[Saved data entries]
----------

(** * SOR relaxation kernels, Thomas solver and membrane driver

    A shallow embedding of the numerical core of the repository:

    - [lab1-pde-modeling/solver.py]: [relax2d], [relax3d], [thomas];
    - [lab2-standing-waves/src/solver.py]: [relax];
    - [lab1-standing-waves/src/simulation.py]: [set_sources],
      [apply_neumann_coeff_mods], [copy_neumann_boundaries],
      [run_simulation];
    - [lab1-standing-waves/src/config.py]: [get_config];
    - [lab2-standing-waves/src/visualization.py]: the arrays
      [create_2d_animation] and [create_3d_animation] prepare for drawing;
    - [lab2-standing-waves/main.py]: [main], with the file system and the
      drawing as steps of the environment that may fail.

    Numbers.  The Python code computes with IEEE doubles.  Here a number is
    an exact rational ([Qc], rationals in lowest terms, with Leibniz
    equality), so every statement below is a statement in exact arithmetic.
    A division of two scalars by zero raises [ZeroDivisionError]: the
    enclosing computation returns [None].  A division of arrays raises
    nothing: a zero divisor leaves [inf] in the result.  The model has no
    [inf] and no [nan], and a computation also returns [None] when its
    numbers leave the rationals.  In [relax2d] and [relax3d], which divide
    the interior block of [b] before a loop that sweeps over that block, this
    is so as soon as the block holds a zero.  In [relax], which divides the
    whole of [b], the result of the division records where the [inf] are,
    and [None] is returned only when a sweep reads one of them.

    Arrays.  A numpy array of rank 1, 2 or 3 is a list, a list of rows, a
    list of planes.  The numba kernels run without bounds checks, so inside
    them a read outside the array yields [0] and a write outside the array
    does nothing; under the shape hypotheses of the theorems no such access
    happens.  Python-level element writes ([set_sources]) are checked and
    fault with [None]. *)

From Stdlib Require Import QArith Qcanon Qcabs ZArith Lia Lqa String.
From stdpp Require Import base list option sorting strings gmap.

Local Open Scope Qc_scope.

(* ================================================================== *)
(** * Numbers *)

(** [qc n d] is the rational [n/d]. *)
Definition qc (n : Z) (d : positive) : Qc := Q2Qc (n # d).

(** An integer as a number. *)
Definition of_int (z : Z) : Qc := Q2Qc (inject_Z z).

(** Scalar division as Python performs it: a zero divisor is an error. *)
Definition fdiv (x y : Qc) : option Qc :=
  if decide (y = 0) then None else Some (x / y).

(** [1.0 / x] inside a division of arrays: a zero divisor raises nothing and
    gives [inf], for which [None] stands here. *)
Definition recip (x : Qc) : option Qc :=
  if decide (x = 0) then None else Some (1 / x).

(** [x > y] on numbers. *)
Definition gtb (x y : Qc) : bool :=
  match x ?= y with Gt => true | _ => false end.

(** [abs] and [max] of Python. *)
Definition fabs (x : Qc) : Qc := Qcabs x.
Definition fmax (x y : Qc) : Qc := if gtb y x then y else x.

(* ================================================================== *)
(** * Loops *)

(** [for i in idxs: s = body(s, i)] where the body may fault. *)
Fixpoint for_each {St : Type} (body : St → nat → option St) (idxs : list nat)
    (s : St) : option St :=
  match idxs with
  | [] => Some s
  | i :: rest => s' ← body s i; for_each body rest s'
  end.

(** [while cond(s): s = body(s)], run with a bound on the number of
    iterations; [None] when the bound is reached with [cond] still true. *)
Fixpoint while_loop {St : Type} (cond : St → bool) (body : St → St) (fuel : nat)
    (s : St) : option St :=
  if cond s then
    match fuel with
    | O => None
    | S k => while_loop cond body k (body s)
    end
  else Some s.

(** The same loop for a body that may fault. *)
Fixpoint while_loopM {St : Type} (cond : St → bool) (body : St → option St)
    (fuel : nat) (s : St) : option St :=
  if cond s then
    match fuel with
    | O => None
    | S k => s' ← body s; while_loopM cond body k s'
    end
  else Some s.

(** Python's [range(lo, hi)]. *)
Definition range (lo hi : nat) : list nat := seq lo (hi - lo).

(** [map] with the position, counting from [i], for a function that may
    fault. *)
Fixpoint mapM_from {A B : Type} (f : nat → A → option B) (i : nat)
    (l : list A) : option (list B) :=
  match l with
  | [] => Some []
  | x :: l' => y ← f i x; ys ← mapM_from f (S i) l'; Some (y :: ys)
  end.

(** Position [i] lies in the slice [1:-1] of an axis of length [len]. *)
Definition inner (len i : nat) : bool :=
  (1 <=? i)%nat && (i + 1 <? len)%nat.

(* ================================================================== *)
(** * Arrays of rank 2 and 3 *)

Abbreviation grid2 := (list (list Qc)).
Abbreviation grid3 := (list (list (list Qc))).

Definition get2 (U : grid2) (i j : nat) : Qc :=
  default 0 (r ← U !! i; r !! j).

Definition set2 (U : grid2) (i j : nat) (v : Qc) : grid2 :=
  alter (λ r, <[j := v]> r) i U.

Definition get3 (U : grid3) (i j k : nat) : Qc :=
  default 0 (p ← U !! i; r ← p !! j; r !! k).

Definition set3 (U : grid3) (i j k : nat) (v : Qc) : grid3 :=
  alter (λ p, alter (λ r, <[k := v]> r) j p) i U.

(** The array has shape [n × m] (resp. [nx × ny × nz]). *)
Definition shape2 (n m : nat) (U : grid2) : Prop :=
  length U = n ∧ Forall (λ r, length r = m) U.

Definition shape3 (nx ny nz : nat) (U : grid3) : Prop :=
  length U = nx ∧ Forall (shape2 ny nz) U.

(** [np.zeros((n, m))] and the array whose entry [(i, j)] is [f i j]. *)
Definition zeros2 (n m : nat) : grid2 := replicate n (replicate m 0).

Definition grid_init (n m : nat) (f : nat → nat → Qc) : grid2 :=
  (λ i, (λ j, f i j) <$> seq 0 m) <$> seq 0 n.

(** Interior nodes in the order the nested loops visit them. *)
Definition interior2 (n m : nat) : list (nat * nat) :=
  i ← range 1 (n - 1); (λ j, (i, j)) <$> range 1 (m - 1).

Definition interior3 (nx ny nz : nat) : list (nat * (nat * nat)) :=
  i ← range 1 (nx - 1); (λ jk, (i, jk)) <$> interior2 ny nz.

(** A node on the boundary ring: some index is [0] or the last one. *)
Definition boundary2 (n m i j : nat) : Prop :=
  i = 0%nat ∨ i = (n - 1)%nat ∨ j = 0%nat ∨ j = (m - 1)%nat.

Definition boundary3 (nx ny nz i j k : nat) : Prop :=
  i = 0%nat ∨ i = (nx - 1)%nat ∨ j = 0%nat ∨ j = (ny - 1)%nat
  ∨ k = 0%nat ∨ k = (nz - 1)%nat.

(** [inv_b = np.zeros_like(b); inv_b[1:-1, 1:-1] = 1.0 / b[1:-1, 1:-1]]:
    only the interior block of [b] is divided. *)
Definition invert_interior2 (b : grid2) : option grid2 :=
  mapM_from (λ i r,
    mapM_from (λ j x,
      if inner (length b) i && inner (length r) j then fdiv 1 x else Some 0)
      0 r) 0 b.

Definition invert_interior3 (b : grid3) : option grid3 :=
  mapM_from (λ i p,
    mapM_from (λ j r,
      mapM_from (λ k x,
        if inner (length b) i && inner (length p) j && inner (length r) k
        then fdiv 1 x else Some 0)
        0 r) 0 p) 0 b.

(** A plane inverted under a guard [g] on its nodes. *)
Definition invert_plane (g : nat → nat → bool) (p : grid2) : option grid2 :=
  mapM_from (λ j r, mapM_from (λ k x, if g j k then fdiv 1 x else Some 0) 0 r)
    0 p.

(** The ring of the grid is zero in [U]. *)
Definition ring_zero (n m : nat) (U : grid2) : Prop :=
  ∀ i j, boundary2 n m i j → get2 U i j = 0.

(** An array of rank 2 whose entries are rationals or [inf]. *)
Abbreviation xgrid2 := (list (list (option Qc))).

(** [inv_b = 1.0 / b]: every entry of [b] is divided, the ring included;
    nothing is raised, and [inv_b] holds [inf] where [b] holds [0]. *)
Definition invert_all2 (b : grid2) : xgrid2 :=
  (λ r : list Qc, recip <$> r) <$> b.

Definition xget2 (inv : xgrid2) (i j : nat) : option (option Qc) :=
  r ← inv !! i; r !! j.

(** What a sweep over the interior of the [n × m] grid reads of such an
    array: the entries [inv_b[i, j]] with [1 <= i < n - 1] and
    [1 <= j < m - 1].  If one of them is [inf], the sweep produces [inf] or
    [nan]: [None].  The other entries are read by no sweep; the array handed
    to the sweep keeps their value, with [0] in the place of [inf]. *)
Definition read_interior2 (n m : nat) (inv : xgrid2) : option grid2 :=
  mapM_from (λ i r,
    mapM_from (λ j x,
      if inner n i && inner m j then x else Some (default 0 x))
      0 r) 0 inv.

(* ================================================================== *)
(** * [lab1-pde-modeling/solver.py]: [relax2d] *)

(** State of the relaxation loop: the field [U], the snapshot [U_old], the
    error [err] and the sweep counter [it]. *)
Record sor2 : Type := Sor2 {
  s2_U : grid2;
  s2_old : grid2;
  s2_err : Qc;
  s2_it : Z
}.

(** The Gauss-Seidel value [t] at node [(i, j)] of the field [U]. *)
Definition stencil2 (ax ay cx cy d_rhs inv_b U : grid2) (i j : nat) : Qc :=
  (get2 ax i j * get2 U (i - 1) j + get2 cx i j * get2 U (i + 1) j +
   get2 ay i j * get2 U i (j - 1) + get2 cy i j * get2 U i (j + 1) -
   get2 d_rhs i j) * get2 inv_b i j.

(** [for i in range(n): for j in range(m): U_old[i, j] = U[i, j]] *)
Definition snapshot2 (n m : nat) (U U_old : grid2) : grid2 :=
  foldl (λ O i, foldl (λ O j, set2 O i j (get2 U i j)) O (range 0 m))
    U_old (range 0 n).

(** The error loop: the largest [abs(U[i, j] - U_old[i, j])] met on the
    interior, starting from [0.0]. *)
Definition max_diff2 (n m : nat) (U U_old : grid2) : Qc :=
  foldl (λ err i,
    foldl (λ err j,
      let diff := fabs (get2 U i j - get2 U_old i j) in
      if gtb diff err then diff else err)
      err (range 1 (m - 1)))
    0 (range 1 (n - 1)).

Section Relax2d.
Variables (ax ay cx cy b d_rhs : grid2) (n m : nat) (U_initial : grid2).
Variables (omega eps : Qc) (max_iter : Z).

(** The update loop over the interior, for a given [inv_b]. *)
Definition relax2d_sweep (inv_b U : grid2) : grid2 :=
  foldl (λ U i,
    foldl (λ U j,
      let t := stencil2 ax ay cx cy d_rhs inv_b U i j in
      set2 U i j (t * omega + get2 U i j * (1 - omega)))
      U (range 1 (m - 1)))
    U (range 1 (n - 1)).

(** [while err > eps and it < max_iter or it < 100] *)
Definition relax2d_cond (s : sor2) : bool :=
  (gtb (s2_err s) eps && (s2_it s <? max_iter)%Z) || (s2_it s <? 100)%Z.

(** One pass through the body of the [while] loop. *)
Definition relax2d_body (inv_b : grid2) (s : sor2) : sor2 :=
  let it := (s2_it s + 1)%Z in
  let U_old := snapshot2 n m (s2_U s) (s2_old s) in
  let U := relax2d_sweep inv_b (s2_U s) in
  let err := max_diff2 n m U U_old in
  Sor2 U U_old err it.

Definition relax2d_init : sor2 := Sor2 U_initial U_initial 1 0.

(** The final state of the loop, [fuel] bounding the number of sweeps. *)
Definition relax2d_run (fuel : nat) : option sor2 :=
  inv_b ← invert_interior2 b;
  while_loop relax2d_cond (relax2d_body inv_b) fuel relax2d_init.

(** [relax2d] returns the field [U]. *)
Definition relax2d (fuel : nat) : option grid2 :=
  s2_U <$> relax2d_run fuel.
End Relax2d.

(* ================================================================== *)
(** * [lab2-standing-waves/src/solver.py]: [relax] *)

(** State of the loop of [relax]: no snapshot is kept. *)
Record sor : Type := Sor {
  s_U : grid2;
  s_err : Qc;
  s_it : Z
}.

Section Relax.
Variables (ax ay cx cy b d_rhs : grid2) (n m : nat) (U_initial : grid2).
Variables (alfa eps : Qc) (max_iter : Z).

----------

**Instructions to follow:** Using the entries above, say how many lines include the word "Require", with no other output.

**Result below:** 2